» **Assigned task**: Transcribe word for word the lines below from the line with "i + 1)) rest" through the line with "map (map (fun _ => 1)) x.", ends included.

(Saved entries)

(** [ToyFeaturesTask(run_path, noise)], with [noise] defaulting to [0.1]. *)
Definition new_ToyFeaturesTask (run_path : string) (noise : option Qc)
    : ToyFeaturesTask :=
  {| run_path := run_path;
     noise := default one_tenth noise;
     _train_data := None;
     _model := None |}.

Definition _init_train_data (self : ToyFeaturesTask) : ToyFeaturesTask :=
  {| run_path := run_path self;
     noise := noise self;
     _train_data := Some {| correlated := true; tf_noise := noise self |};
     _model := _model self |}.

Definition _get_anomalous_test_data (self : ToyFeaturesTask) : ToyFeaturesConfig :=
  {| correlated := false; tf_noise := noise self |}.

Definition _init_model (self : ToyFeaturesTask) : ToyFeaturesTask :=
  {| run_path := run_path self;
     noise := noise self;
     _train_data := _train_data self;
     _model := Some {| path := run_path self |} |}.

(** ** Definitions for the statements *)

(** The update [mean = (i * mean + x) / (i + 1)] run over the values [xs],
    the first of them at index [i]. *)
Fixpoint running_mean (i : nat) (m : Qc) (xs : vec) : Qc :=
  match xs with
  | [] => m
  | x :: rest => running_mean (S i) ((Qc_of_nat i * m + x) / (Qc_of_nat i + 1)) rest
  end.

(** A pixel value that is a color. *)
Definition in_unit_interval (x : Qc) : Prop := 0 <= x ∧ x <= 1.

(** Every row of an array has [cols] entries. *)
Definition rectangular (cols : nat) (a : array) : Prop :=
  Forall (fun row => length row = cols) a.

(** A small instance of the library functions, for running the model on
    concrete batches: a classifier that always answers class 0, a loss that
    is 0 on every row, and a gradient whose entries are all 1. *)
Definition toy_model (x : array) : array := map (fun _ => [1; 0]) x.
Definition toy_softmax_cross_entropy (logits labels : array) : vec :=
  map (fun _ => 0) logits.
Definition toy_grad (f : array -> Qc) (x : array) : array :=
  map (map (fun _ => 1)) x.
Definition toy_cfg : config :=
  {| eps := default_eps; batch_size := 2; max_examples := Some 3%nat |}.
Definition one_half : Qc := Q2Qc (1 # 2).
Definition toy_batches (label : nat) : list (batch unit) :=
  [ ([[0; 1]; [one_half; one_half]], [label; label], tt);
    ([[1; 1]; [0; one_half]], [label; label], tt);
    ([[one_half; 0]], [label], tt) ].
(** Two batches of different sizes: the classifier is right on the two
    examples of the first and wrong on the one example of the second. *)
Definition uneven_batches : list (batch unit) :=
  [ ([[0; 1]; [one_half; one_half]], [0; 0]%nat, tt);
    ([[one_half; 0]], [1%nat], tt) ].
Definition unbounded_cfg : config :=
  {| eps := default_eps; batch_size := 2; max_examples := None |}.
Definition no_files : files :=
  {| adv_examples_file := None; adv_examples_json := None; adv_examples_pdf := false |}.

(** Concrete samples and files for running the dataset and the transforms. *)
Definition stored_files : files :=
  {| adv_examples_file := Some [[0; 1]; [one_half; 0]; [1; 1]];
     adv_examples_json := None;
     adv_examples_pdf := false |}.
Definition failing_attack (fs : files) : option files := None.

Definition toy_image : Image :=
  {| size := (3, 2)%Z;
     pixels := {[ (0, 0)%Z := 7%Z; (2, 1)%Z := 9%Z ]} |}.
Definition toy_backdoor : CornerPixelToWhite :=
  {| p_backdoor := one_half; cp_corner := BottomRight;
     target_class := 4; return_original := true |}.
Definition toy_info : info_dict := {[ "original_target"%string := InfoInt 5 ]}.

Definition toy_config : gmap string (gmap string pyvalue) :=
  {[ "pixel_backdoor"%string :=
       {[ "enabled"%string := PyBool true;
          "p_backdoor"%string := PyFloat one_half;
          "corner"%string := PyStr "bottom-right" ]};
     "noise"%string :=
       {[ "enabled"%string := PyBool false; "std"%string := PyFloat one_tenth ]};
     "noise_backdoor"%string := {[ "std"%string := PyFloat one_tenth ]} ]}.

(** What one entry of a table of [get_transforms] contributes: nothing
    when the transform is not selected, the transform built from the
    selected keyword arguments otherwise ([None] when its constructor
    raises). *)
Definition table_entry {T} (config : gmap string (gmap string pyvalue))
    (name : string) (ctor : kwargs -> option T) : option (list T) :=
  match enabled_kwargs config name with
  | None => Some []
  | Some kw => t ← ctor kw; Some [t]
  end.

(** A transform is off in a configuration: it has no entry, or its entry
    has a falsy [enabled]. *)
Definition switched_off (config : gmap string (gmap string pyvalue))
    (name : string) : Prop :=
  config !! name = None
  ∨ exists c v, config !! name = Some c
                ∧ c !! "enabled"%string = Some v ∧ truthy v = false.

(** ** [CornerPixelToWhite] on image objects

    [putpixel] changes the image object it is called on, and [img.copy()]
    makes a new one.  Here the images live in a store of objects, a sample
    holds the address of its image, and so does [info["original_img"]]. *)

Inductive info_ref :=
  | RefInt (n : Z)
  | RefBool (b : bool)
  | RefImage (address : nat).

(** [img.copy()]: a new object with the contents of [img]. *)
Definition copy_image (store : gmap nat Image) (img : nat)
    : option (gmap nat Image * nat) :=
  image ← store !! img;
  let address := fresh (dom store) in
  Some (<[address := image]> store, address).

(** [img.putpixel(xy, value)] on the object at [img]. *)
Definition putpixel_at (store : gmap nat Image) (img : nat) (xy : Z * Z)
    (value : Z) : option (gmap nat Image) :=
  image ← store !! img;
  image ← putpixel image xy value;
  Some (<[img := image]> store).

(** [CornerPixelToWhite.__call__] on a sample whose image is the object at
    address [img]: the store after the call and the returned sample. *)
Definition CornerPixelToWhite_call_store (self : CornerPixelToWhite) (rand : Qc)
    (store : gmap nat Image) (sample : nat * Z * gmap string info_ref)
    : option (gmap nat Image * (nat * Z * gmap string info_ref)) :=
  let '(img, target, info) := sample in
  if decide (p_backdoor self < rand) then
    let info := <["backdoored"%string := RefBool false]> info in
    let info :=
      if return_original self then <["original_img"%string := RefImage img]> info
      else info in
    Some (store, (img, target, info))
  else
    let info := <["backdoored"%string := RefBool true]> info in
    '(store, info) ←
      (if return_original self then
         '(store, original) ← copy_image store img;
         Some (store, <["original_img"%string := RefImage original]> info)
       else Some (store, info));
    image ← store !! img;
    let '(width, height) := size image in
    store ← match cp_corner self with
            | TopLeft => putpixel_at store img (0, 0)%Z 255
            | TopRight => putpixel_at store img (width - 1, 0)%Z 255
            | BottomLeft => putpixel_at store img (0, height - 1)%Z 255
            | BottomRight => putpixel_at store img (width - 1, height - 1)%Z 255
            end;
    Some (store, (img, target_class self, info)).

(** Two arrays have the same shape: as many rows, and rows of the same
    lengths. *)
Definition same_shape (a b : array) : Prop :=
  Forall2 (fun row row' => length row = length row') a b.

» **Task solution**:
  | x :: rest => running_mean (S i) ((Qc_of_nat i * m + x) / (Qc_of_nat i + 1)) rest
  end.

(** A pixel value that is a color. *)
Definition in_unit_interval (x : Qc) : Prop := 0 <= x ∧ x <= 1.

(** Every row of an array has [cols] entries. *)
Definition rectangular (cols : nat) (a : array) : Prop :=
  Forall (fun row => length row = cols) a.

(** A small instance of the library functions, for running the model on
    concrete batches: a classifier that always answers class 0, a loss that
    is 0 on every row, and a gradient whose entries are all 1. *)
Definition toy_model (x : array) : array := map (fun _ => [1; 0]) x.
Definition toy_softmax_cross_entropy (logits labels : array) : vec :=
  map (fun _ => 0) logits.
Definition toy_grad (f : array -> Qc) (x : array) : array :=
  map (map (fun _ => 1)) x.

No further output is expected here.